って毎回書くのもそこそこめんどくさいじゃないですか。じゃあコレです。

AmazonS3 s3 = new AmazonS3Client();
// ...

!?

そうです。デフォルトの設定が最も適切で、最もお勧めなんですね。長旅でしたがコレが答えです。

プラクティス5 : IAM Roleが使えない場合でもせめて一時キーを使う (ちょっとやり過ぎ感アリ)

ただ、このプラクティスの例外として考えられるのは、AWS外の例えばオンプレミスサーバ上で動くシステムからAWS APIを叩きたい場合、これは適切に権限を絞ったIAMユーザを作成し、そのユーザに対する永続キーを利用するしかありません。

しかし、そんな中でもセキュリティに気を遣う場合(これは正直ちょっとやり過ぎ感は否めないですが)、こんな実装もあります。

STSSessionCredentialsProvider

永続キーから一時キーを得るAWSCredentialsProviderです。一時キーを得るためには、AWS Security Token Service(STS) *3におけるGetSessionTokenというアクションを使います。

まぁ、ホント単純に、一時キーを発行してくれるだけのアクションです。
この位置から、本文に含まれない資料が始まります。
(* ===== verification/Refresh.v ===== *)
(** * The refresh of one account (refresh.go, auth_transaction.go)

    [refreshAuthVersionedHeld] reads the auth file of an account, rotates an
    expired access token, fetches the quota and the reset credits, and records
    the outcome.  It runs inside [RunHeld] on a copy of the plugin state; what it
    did to the account is a journal that the coordinator applies when the result
    is still current.  The host's answers are an argument ([answers]); every call
    may be refused because the permit of the transaction is gone, may fail, or
    may answer.  The texts of errors matter where the code inspects them; the
    redaction by regular expressions and the texts of library errors are
    parameters. *)

From stdpp Require Import pretty.
From S2P Require Import Prelude GoStrings Float64 Json Text RetryChain Config Models Circuit Trial Capability Identity Annotations State Roster StateStore CredentialWAL Bindings Quota Usage Managed RosterGate Auth.

(** ** Data *)

(** What the code reads of [pluginapi.HostAuthFileEntry]. *)
Record HostAuthFileEntry := mkAuthEntry {
  he_ID : string; he_AuthIndex : string; he_Label : string; he_Email : string; he_Provider : string;
  he_Priority : Z; he_Disabled : bool; he_Unavailable : bool;
}.
Record HostAuthGetResponse := mkGetResponse { gr_Name : string; gr_JSON : string }.
Record HTTPRequest := mkRequest {
  hq_Method : string; hq_URL : string; hq_Headers : list (string * string); hq_Form : list (string * string) }.
Record HTTPResponse := mkResponse { hs_StatusCode : Z; hs_Body : string }.

(** A call to the host inside the transaction: refused with
    [errCPAAdmissionChanged] because the permit is gone, failed, or answered. *)
Inductive call_answer (A : Type) := CallRefused | CallFailed (text : string) | CallAnswered (a : A).
Arguments CallRefused {A}.
Arguments CallFailed {A} _.
Arguments CallAnswered {A} _.

(** What a step of the refresh returns: [errCPAAdmissionChanged], another error,
    or a value. *)
Inductive outcome (E A : Type) := Stale | Failed (e : E) | Done (a : A).
Arguments Stale {E A}.
Arguments Failed {E A} _.
Arguments Done {E A} _.

Definition isRefreshEligible (auth : HostAuthFileEntry) : bool :=
  EqualFold (he_Provider auth) "codex" && negb (he_Disabled auth) && negb (he_Unavailable auth)
  && negb (String.eqb (he_AuthIndex auth) "").
Definition isManualRefreshCandidate (auth : HostAuthFileEntry) : bool :=
  EqualFold (he_Provider auth) "codex" && negb (String.eqb (he_AuthIndex auth) "").

Definition filterAdmittedAuths (auths : list HostAuthFileEntry) (admission : CPAAdmissionState) : list HostAuthFileEntry :=
  filter (fun auth => isRefreshEligible auth = true /\ he_ID auth ∈ adm_AuthIDs admission) auths.

Definition accountStateFromAuth (auth : HostAuthFileEntry) (now : Time) : AccountState :=
  emptyAccount <| a_AuthID := he_ID auth |> <| a_AuthIndex := he_AuthIndex auth |> <| a_DisplayName := he_Label auth |>
               <| a_Email := he_Email auth |> <| a_Provider := he_Provider auth |> <| a_Priority := he_Priority auth |>
               <| a_LastRefreshAt := now |>.

Definition mergeResetCredits (quota resetCredits : ParsedQuota) : ParsedQuota :=
  let quota := match pq_ResetCreditsAvailableCount resetCredits with
               | Some count => quota <| pq_ResetCreditsAvailableCount := Some count |> | None => quota end in
  let quota := match pq_ResetCreditsTotalEarnedCount resetCredits with
               | Some count => quota <| pq_ResetCreditsTotalEarnedCount := Some count |> | None => quota end in
  match pq_ResetCredits resetCredits with [] => quota | credits => quota <| pq_ResetCredits := credits |> end.

Definition quotaSnapshotShowsRecovery (quota : ParsedQuota) (now : Time) : bool :=
  let windows := omap id [pq_FiveHour quota; pq_LongWindow quota] in
  forallb (fun w => windowShowsRemainingCapacity (Some w) now) windows && negb (bool_decide (windows = [])).

(** ** Errors and their texts *)

Inductive token_error :=
  | TokenMissing
  | TokenRequest (text : string)
  | TokenStatus (status : Z) (body : string)
  | TokenDecode (body : string)
  | TokenNoAccess
  | TokenRewrite (raw : string)
  | TokenNoName
  | TokenUnbound
  | TokenStale
  | TokenSave (e : credential_error)
  | TokenHostSave (text : string).

Inductive quota_error :=
  | QuotaRequest (text : string)
  | QuotaStatus (status : Z) (body : string)
  | QuotaDecode (body : string).

Definition maxErrorBodySummaryLen : nat := 220.
Definition ErrCapabilityB_text : string := "authoritative host roster unavailable".

(** [strings.Fields] and [strings.Join]. *)
Definition space_width (l : list Ascii.ascii) : nat :=
  match l with
  | a :: l => if space1 a then 1
              else match l with
                   | b :: l => if space2 a b then 2
                               else match l with c :: _ => if space3 a b c then 3 else 0 | [] => 0 end
                   | [] => 0
                   end
  | [] => 0
  end%nat.
Fixpoint fields_from (word : list Ascii.ascii) (skip : nat) (l : list Ascii.ascii) : list (list Ascii.ascii) :=
  let flush := match word with [] => [] | _ => [reverse word] end in
  match l with
  | [] => flush
  | c :: rest =>
      match skip with
      | S skip => fields_from word skip rest
      | O => match space_width l with
             | O => fields_from (c :: word) 0 rest
             | S w => flush ++ fields_from [] w rest
             end
      end
  end.
Definition Fields (s : string) : list string := String.string_of_list_ascii <$> fields_from [] 0 (String.list_ascii_of_string s).
Definition Join (words : list string) : string := String.concat " " words.

(** [strings.ReplaceAll] of a text that is not empty. *)
Fixpoint replace_from (fuel : nat) (s old new : string) : string :=
  match fuel with
  | O => s
  | S fuel => match cut old s with
              | None => s
              | Some (before, after) => before +:+ new +:+ replace_from fuel after old new
              end
  end.
Definition ReplaceAll (s old new : string) : string := replace_from (String.length s) s old new.

(** ** The transaction *)

(** The points at which the code reads the clock. *)
Inductive instant :=
  | AtStart | AtExpiry | AtLifetime | AtRewrite | AtMerge | AtParse | AtCredits | AtSuccess | AtApply
  | AtEvidence | AtPublish | AtLog | AtTokenLog | AtCreditsLog.

(** One HTTP request: the roster gate at that moment and the host's answer. *)
Record http_env := mkHTTPEnv {
  hv_gate : Gate; hv_cfg : option Config; hv_t0 : Time; hv_t1 : Time; hv_t2 : Time; hv_t3 : Time;
  hv_answer : call_answer HTTPResponse;
}.

(** The answers of one refresh.  The registry is read three times; [an_save] is
    the versioned save, [an_hostSave] the save without runtime store. *)
Record answers := mkAnswers {
  an_now : instant -> Time;
  an_getAuth : call_answer HostAuthGetResponse;
  an_token : http_env; an_quota : http_env; an_credits : http_env;
  an_lookup : BindingRegistry; an_before : BindingRegistry; an_after : BindingRegistry;
  an_save : save_env;
  an_hostSave : call_answer unit;
}.

#[export] Instance answers_eta : Eta answers := fun r => mkAnswers (an_now r) (an_getAuth r) (an_token r) (an_quota r) (an_credits r)
  (an_lookup r) (an_before r) (an_after r) (an_save r) (an_hostSave r).

(** What the refresh does outside its copy of the state, in order; a call that
    failed is listed too, since it may have reached the host. *)
Inductive refresh_effect :=
  | EffectGetAuth (index : string)
  | EffectHTTP (request : HTTPRequest)
  | EffectGate (g : Gate)
  | EffectSaveAuth (name raw : string)
  | EffectTrialEvidence (i : AuthInstanceID) (e : Evidence)
  | EffectTrialRetry (i : AuthInstanceID) (now : Time)
  | EffectPublish (s : PluginState) (now : Time).

(** The refresher of a transaction: its copy of the state, the credential log
    with the host's credentials (when there is a runtime store), the effects. *)
Record Txn := mkTxn {
  tx_state : PluginState;
  tx_credentials : option (CredentialManager * gmap AuthInstanceID HostAuth);
  tx_effects : list refresh_effect;
}.
#[export] Instance Txn_eta : Eta Txn := fun r => mkTxn (tx_state r) (tx_credentials r) (tx_effects r).

Definition effect (x : Txn) (e : refresh_effect) : Txn := x <| tx_effects := tx_effects x ++ [e] |>.

Definition quotaUserAgent : string := "codex_cli_rs/0.76.0 (Debian 13.0.0; x86_64) WindowsTerminal".
Definition resetCreditsEndpoint : string := "https://chatgpt.com/backend-api/wham/rate-limit-reset-credits".
Definition codexTokenEndpoint : string := "https://auth.openai.com/oauth/token".
Definition codexClientID : string := "app_EMoamEEZ73f0CkXaXp7hrann".
Definition rosterLifecycleRequestHeader : string := "X-CPA-Roster-Lifecycle".

Definition usageRequest (url : string) (c : CodexCredentials) : HTTPRequest :=
  mkRequest "GET" url [("Authorization", "Bearer " +:+ cc_AccessToken c); ("Chatgpt-Account-Id", cc_ChatGPTAccountID c);
                       ("Content-Type", "application/json"); ("User-Agent", quotaUserAgent)] [].
Definition tokenRequest (refreshToken : string) : HTTPRequest :=
  mkRequest "POST" codexTokenEndpoint [("Accept", "application/json"); ("Content-Type", "application/x-www-form-urlencoded")]
    [("client_id", codexClientID); ("grant_type", "refresh_token"); ("refresh_token", refreshToken); ("scope", "openid profile email")].

Definition withMarker (req : HTTPRequest) (marker : option string) : HTTPRequest :=
  match marker with
  | None => req
  | Some m => mkRequest (hq_Method req) (hq_URL req) (hq_Headers req ++ [(rosterLifecycleRequestHeader, m)]) (hq_Form req)
  end.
この仕組みを使って、永続キーはGetSessionTokenアクションの実行専用とし、実用的なAPIを叩くのは一時キーだけにする、という方針で、多少セキュアになるかもなぁ、という。

AWSCredentialsProvider cp = new ClasspathPropertiesFileCredentialsProvider();
AWSSecurityTokenService sts = new AWSSecurityTokenServiceClient(cp);
GetSessionTokenResult sessionToken = sts.getSessionToken();
Credentials stsCredentials = sessionToken.getCredentials();

AWSCredentials cred = new BasicSessionCredentials(
		stsCredentials.getAccessKeyId(),
		stsCredentials.getSecretAccessKey(),
		stsCredentials.getSessionToken());
// 1時間後に無効に…

というようなことを中でやってくれるのがSTSSessionCredentialsProviderです。

AWSCredentialsProvider cp = new STSSessionCredentialsProvider(new ClasspathPropertiesFileCredentialsProvider());
AmazonS3 s3 = new AmazonS3Client(cp);
// ...
// 一回得たキーが有効期限切れを起こしても、自動更新してくれます。

あーんまり強烈な効果は感じられない実装ですが。

まとめ

一言。要するに、システムは永続キーを使っちゃダメです。最低でも、永続キーをハードコーディングしないようにシステムを作りましょう。

次回はー。どうしようかな。もう少し一時キーを掘り下げるか、クロスアカウントアクセスについて掘り下げるか、「エンドユーザが持つモバイルアプリ等」が利用するクレデンシャルについて触れるか…。まぁ、その辺りだと思います(場当たり)。

脚注

  1. デフォルトで12時間、発行時の指定により15分〜36時間までコントロールできる
  2. そのため、StaticCredentialsProviderinternalパッケージに属しています。
  3. IAMの補助プロダクト的な位置づけですね。EC2に対するAutoScalingやELBのような…。